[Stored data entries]
%%

(** * keycloak-vue: the reactive store, its derived getters, the facade
      operations and the plugin, as a shallow embedding.

    Sources embedded here:
    - [src/states.ts]     : [KeycloakState], [createKeycloakState],
                            [createKeycloakGetters];
    - [src/composable.ts] : [updateState], [setupCallbacks], [initKeycloak]
                            and the operations it returns, [useKeycloak];
    - [src/plugin.ts]     : [createKeycloakPlugin];
    - [src/constants.ts]  : [DEFAULT_MIN_VALIDITY].

    The keycloak-js adapter is a black box.  Whatever it decides (the
    fields of its object at a given moment, how a promise it returned
    settles, which event it fires) is an input of the functions below. *)

From Stdlib Require Import ZArith.
From stdpp Require Import base option strings list gmap.

Local Open Scope string_scope.

(** ** JavaScript values and control flow *)

Module Js.

(** An [Error] object, as far as this library looks at it. *)
Record Error := { message : string }.

(** The values that may be thrown or used to reject a promise.  Numbers
    are left out: the library only applies [instanceof Error] and
    [String( )] to thrown values. *)
Inductive value :=
| VUndefined
| VNull
| VBool (b : bool)
| VString (s : string)
| VObject
| VError (e : Error).

(** [String(v)]. *)
Definition String (v : value) : string :=
  match v with
  | VUndefined => "undefined"
  | VNull => "null"
  | VBool true => "true"
  | VBool false => "false"
  | VString s => s
  | VObject => "[object Object]"
  | VError e => "Error: " +:+ message e
  end.

(** [error instanceof Error ? error : new Error(String(error))] *)
Definition toError (v : value) : Error :=
  match v with
  | VError e => e
  | _ => {| message := String v |}
  end.

(** Truthiness of a [string | undefined]: only a non-empty string is
    truthy. *)
Definition truthy (o : option string) : bool :=
  match o with
  | Some s => negb (String.eqb s "")
  | None => false
  end.

(** [a || b] on [string | undefined] operands. *)
Definition or (a b : option string) : option string :=
  if truthy a then a else b.

(** A field that may hold [undefined], [null] or a value. *)
Inductive nullable (A : Type) :=
| Undefined
| Null
| Val (a : A).
Arguments Undefined {A}.
Arguments Null {A}.
Arguments Val {A} a.

(** [x ?? undefined] *)
Definition coalesce_undefined {A} (x : nullable A) : option A :=
  match x with
  | Val a => Some a
  | _ => None
  end.
(** * build_poi_db: classification and import pipeline

    A shallow embedding of [build_poi_db.py].  Python values are modelled as
    follows.

    - A feature's [properties] is a dict.  Its tags are strings; the entry
      under the key [id], when there is one, is an integer.  The dict is a
      record of the optional id and a [gmap string string] of tags.
    - Coordinates are Python floats, that is binary64 numbers: [float].
      They are numbers: a NaN, which SQLite would store as NULL, is no
      coordinate of a feature collection.
    - The SQLite store is four tables, each the list of its rows.  A table
      has no order of its own (SQLite returns rows by key); the list keeps
      the rows in the order the model added them, and statements about the
      store speak of the rows a table holds and of their keys.
      [INSERT OR IGNORE] on a table keyed by an integer primary key (and
      on an R*Tree table, keyed by its first column) is [insert_or_ignore]:
      an id outside the 64-bit range raises, a row whose key is already
      present is dropped, a row with a NULL key gets the successor of the
      largest key in use, or a key drawn at random once 2^63-1 is in use.
      The attribute tables hold the values bound to the statement; the
      R*Tree tables hold binary32 coordinates, the lower ones rounded down
      and the upper ones rounded up.
    - Failures are Python exceptions: [result] with [Raise].
    - The extraction engine, the files it produces and the keys SQLite
      draws at random are parameters of [build_region] and [main]. *)

From Stdlib Require Import ZArith List String Ascii Floats Uint63 Lia.
From stdpp Require Import base option gmap strings list.

Local Open Scope string_scope.
Local Open Scope list_scope.
Local Open Scope Z_scope.

(** ** Exceptions *)

Inductive exn : Type :=
  | ZeroDivisionError
  | IndexError
  | TypeError
  | OverflowError
  | OperationalError
  | CalledProcessError (status : Z).

Inductive result (A : Type) : Type :=
  | Ok (a : A)
  | Raise (e : exn).
Arguments Ok {A} a.
Arguments Raise {A} e.

Definition bind {A B} (r : result A) (k : A → result B) : result B :=
  match r with
  | Ok a => k a
  | Raise e => Raise e
  end.

Declare Scope py_scope.
Delimit Scope py_scope with py.
Notation "x <- c1 ;; c2" := (bind c1 (fun x => c2))
  (at level 100, c1 at next level, right associativity) : py_scope.
Local Open Scope py_scope.

(** ** Properties (the tag dict) *)

Record properties : Type := {
  prop_id : option Z;
  prop_tags : gmap string string
}.

Definition no_properties : properties := {| prop_id := None; prop_tags := ∅ |}.

(** [props.get(key)] for a tag key. *)
Definition get (props : properties) (key : string) : option string :=
  prop_tags props !! key.

(** [props.get(key, default)]. *)
Definition get_default (props : properties) (key dflt : string) : string :=
  default dflt (get props key).

(** [props.get(key) == lit]. *)
Definition eq_str (v : option string) (lit : string) : bool :=
  bool_decide (v = Some lit).

(** [props.get(key) in (lit1, ..., litn)]. *)
Definition in_strs (v : option string) (lits : list string) : bool :=
  existsb (eq_str v) lits.

(** Truth value of [props.get(key)]: [None] and the empty string are false. *)
Definition truthy (v : option string) : bool :=
  match v with
  | Some s => negb (bool_decide (s = ""))
  | None => false
  end.
(** * The motionEye integration: webhook configuration, camera
      reconciliation and the webhook receiver.

    A shallow embedding of
    [homeassistant/components/motioneye/__init__.py].  Python values
    are a small tagged union; dictionaries with string keys are finite
    maps; the effects of the host framework (device registry,
    dispatcher, event bus, task queue, webhook table, client session)
    are explicit fields of a state record that every operation threads
    through, and an exception leaves the state as it was when it was
    raised.  A dict that the code writes in place is threaded through
    the call that writes it and stored back where the caller holds
    it. *)

From Stdlib Require Import ZArith Ascii.
From Stdlib Require SpecFloat.
From stdpp Require Import gmap strings list fin_maps sorting pretty infinite.

Open Scope string_scope.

%%

▶ [Problem] Pull out all lines from the entries above that include the word "dflt".

▶ [Solution to this problem]
Definition get_default (props : properties) (key dflt : string) : string :=
  default dflt (get props key).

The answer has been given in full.